Mobiliser le réseau des conseillers numériques et des experts handicap

Qu’en-est-il de la formation des Conseillers Numériques France Service sur la thématique du handicap ?

Anne Causse : En Occitanie, il y a actuellement environ 450 Conseillers Numériques France Service (CNFS), dont une soixantaine dans l’Hérault. Certains travaillent dans des structures spécialisées dans l’accompagnement des personnes handicapées (capemploi, adepei), tandis que d’autres sont dans des structures plus généralistes.

La formation initiale des conseillers numériques dans la cadre de l’AMI original CNFS débuté en 2020 ne traitait pas spécifiquement du handicap, mais avec la question du renouvellement du dispositif s’est posée celle du renforcement de la formation sur certaines thématiques, dont celle de l’accueil des publics en situation de handicap. Ainsi, à la rentrée de septembre 2023 l’offre de formation initiale et continue proposée aux conseillers contiendra pour ceux qui le souhaitent des modules spécifiques à la carte pour l’accompagnement des publics en situation de handicap.

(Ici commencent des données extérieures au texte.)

Section operations.
(** The clock at each call of [now()], [to_log_string()] (the C library's calendar)
    and the process. *)
Context `{Stdio} (clock : nat -> Timestamp.t) (to_log_string : Timestamp.t -> list byte) (pid : Z).

Definition get_log_filename (basename : list byte) (now : Timestamp.t) : list byte :=
  basename ++ bytes "." ++ to_log_string now ++ bytes "." ++ decimal pid ++ bytes ".log".

(** The midnight before [now]. *)
Definition period (now : Timestamp.t) : res Timestamp.t :=
  Timestamp.of_duration Timestamp.Seconds
    (Z.quot (Timestamp.get_seconds_in_int64 now) roll_per_seconds_ * roll_per_seconds_).

Definition roll_file (s : t) : res (bool * t) :=
  let now := clock (ticks s) in
  let s := tick s in
  start ← period now;
  if Timestamp.gt now (_last_roll s) then
    let filename := get_log_filename (_basename s) now in
    mret (true, mk (_basename s) (_roll_size s) (_flush_interval s) (_check_every_N_times s) (_count s)
                  start now now (Some (FileAppender.make filename))
                  (closed s ++ from_option (fun f => [FileAppender.flush f]) [] (_file s)) (ticks s))
  else mret (false, s).

Definition flush (s : t) : res t :=
  match _file s with
  | Some f => mret (set_file s (FileAppender.flush f))
  | None => Stop UndefinedBehaviour
  end.

Definition append_unlocked (log : list byte) (s : t) : res t :=
  match _file s with
  | None => Stop UndefinedBehaviour
  | Some f =>
      f ← FileAppender.append log f;
      let s := set_file s f in
      if _roll_size s <? FileAppender.written_bytes f then '(_, s) ← roll_file s; mret s
      else
        count ← i32_checked (_count s + 1);
        let s := set_count s count in
        if _check_every_N_times s <=? count then
          let s := set_count s 0 in
          let now := clock (ticks s) in
          let s := tick s in
          thisPeriod ← period now;
          if Timestamp.ne thisPeriod (_start_of_period s) then '(_, s) ← roll_file s; mret s
          else
            since ← Timestamp.diff now (_last_flush s);
            if Timestamp.gt since (_flush_interval s) then flush (set_last_flush s now) else mret s
        else mret s
  end.

Definition make (base_name : list byte) (roll_size flush_interval check_every_N : Z) : res t :=
  interval ← Timestamp.of_duration Timestamp.Seconds flush_interval;
  '(_, s) ← roll_file (mk base_name roll_size interval check_every_N 0 0 0 0 None [] 0);
  mret s.

(** [append], with the mutex or without. *)
Definition append (log : list byte) (s : t) : res t := append_unlocked log s.

Fixpoint append_all (logs : list (list byte)) (s : t) : res t :=
  match logs with
  | [] => mret s
  | log :: logs' => s ← append log s; append_all logs' s
  end.
End operations.
End LogFile.

(** ** What a log file promises to who writes to it *)

Class LogSink (S : Type) := {
  sink_append : list byte -> S -> res S;
  sink_flush : S -> res S
}.
(** Appending and flushing return, nothing is lost, the order is kept. *)
Class LogSinkLaws (S : Type) {K : LogSink S} := {
  sink_ok : S -> Prop;
  sink_content : S -> list byte;
  sink_append_ok d s : sink_ok s -> zlen (sink_content s) + zlen d <= 4611686018427387904 ->
    exists s', sink_append d s = Ret s' /\ sink_ok s' /\ sink_content s' = sink_content s ++ d;
  sink_flush_ok s : sink_ok s ->
    exists s', sink_flush s = Ret s' /\ sink_ok s' /\ sink_content s' = sink_content s
}.

(** [d] has gone whole to the end of the last file; a new one may have been begun. *)
Definition appended (d : list byte) (files files' : list (list byte)) : Prop :=
  exists earlier current, files = earlier ++ [current] /\
    (files' = earlier ++ [current ++ d] \/ files' = earlier ++ [current ++ d; []]).

(** A sink of several files tears nothing that it is given apart. *)
Class RollingSink (S : Type) {K : LogSink S} {L : LogSinkLaws S} := {
  sink_files : S -> list (list byte);
  sink_append_files d s s' : sink_ok s -> zlen (sink_content s) + zlen d <= 4611686018427387904 ->
    sink_append d s = Ret s' -> appended d (sink_files s) (sink_files s');
  sink_flush_files s s' : sink_ok s -> sink_flush s = Ret s' -> sink_files s' = sink_files s
}.

(** Files that hold [lines] hold them with what is appended. *)
Definition hold (lines : list (list byte)) (files : list (list byte)) : Prop :=
  exists groups, files = map (@concat byte) groups /\ concat groups = lines.

Lemma appended_holds lines new files files' :
  hold lines files -> appended (concat new) files files' -> hold (lines ++ new) files'.
Proof.
  intros (groups & -> & <-) (earlier & current & E & E').
  assert (exists g1 g2, groups = g1 ++ [g2] /\ earlier = map (@concat byte) g1 /\ current = concat g2)
    as (g1 & g2 & -> & -> & ->).
  { destruct (exists_last (l := groups)) as (g1 & g2 & ->); [intros ->; by destruct earlier |].
    exists g1, g2. rewrite map_app in E. cbn in E. by apply app_inj_tail in E as [-> ->]. }
  destruct E' as [-> | ->]; [exists (g1 ++ [g2 ++ new]) | exists (g1 ++ [g2 ++ new; []])];
    rewrite map_app, !concat_app; cbn; by rewrite ?concat_app, ?app_nil_r, <- ?app_assoc.
Qed.

Module LogFileSpec.
Import LogFile.

Section files.
Context `{StdioLaws} (clock : nat -> Timestamp.t) (to_log_string : Timestamp.t -> list byte) (pid : Z).

(** One call, complete or failed. *)
Lemma append_cases log f :
  0 <= FileAppender._written_bytes f -> FileAppender._written_bytes f + zlen log <= 4611686018427387904 ->
  exists f', FileAppender.append log f = Ret f' /\
    FileAppender.filename f' = FileAppender.filename f /\
    ((k_fwrite (FileAppender.filename f) (FileAppender.calls f) log).1 = zlen log ->
       FileAppender.contents f' = FileAppender.contents f ++ log /\
       FileAppender._written_bytes f' = FileAppender._written_bytes f + zlen log) /\
    ((k_fwrite (FileAppender.filename f) (FileAppender.calls f) log).1 < zlen log ->
       FileAppender._written_bytes f' = FileAppender._written_bytes f /\
       FileAppender.failures f' = S (FileAppender.failures f) /\
       exists d, FileAppender.contents f' = FileAppender.contents f ++ d /\ d `prefix_of` log).
Proof.
  intros Hw Hlog. unfold FileAppender.append. cbn [FileAppender.append_loop].
  destruct (Z.eqb_spec 0 (zlen log)) as [E|E].
  { destruct log; [| cbn in E; lia]. cbn [mbind res_bind mret res_ret].
    rewrite i64_checked_Ret by (unfold Timestamp.representable, int64_max; lia). cbn [mbind res_bind mret res_ret]. rewrite Z.add_0_r.
    eexists. split; [reflexivity |]. split_and!; [done | |]; cbn.
    - intros _. by rewrite app_nil_r, Z.add_0_r.
    - intros Hlt. pose proof (k_fwrite_bounded (FileAppender.filename f) (FileAppender.calls f) []). cbn in *. lia. }
  change (drop (Z.to_nat 0) log) with log. unfold FileAppender.write.
  pose proof (k_fwrite_bounded (FileAppender.filename f) (FileAppender.calls f) log) as Hb.
  pose proof (k_fwrite_short (FileAppender.filename f) (FileAppender.calls f) log) as Hs.
  destruct (k_fwrite (FileAppender.filename f) (FileAppender.calls f) log) as [n err]. cbn [fst snd] in *.
  rewrite (u64_small (zlen log - 0)) by lia. destruct (Z.eqb_spec n (zlen log - 0)) as [En|En].
  - cbn [negb andb]. rewrite u64_small by lia. replace (0 + n) with (zlen log) by lia.
    rewrite Z.eqb_refl. cbn [mbind res_bind mret res_ret FileAppender._written_bytes].
    rewrite i64_checked_Ret by (unfold Timestamp.representable, int64_max; lia). cbn [mbind res_bind mret res_ret].
    eexists. split; [reflexivity |]. cbn. split_and!; [done | | lia].
    intros _. split; [| done]. f_equal. apply firstn_all2. lia.
  - rewrite (proj2 (Z.eqb_neq err 0)) by (apply Hs; lia). cbn [negb andb mbind res_bind mret res_ret FileAppender._written_bytes].
    rewrite Z.add_0_r. rewrite i64_checked_Ret by (unfold Timestamp.representable, int64_max; lia). cbn [mbind res_bind mret res_ret]. eexists. split; [reflexivity |]. cbn. split_and!; [done | lia |].
    intros _. split_and!; [done | done |]. eexists. split; [reflexivity |]. apply prefix_take.
Qed.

Notons également que nous avons en Occitanie la 1ère conseillère numérique en langue des signes labellisée par l’ANCT, laquelle s’inscrit dans une démarche de partage d’expérience avec la communauté CNFS (à travers notamment la mise en place d’une permanence hebdomadaire permettant aux CNFS qui le souhaitent d’échanger avec elle sur le sujet). Au titre des autres actions concrètes menées dans ce domaine par la communauté CNFS,  citons également la démarche exemplaire de 3M (Montpellier Méditerranée Métropole) avec la montée en compétence sur l’accompagnement des publics déficients visuels des 12 conseillers numériques de la Métropole (grâce à une formation proposée par la FAF-LR) ainsi que la nomination d’un CNFS référent sur le sujet du handicap pour continuer à développer des actions et partenariats sur ce champ-là.

L’importance du réseau

Anne Causse : Il est essentiel de partager les bonnes pratiques et de rester informés des développements et des projets. Le partenariat et le réseau sont indispensables. Les retours d’expérience et conseils partagés au sein de la communauté élargie des acteurs de l’inclusion sont précieux. Le réseau comme celui de l’Inclusion Numérique de la Métropole participe activement au partage de bonnes pratiques, à l’interconnaissance des acteurs, et in fine à un meilleur accompagnement des publics.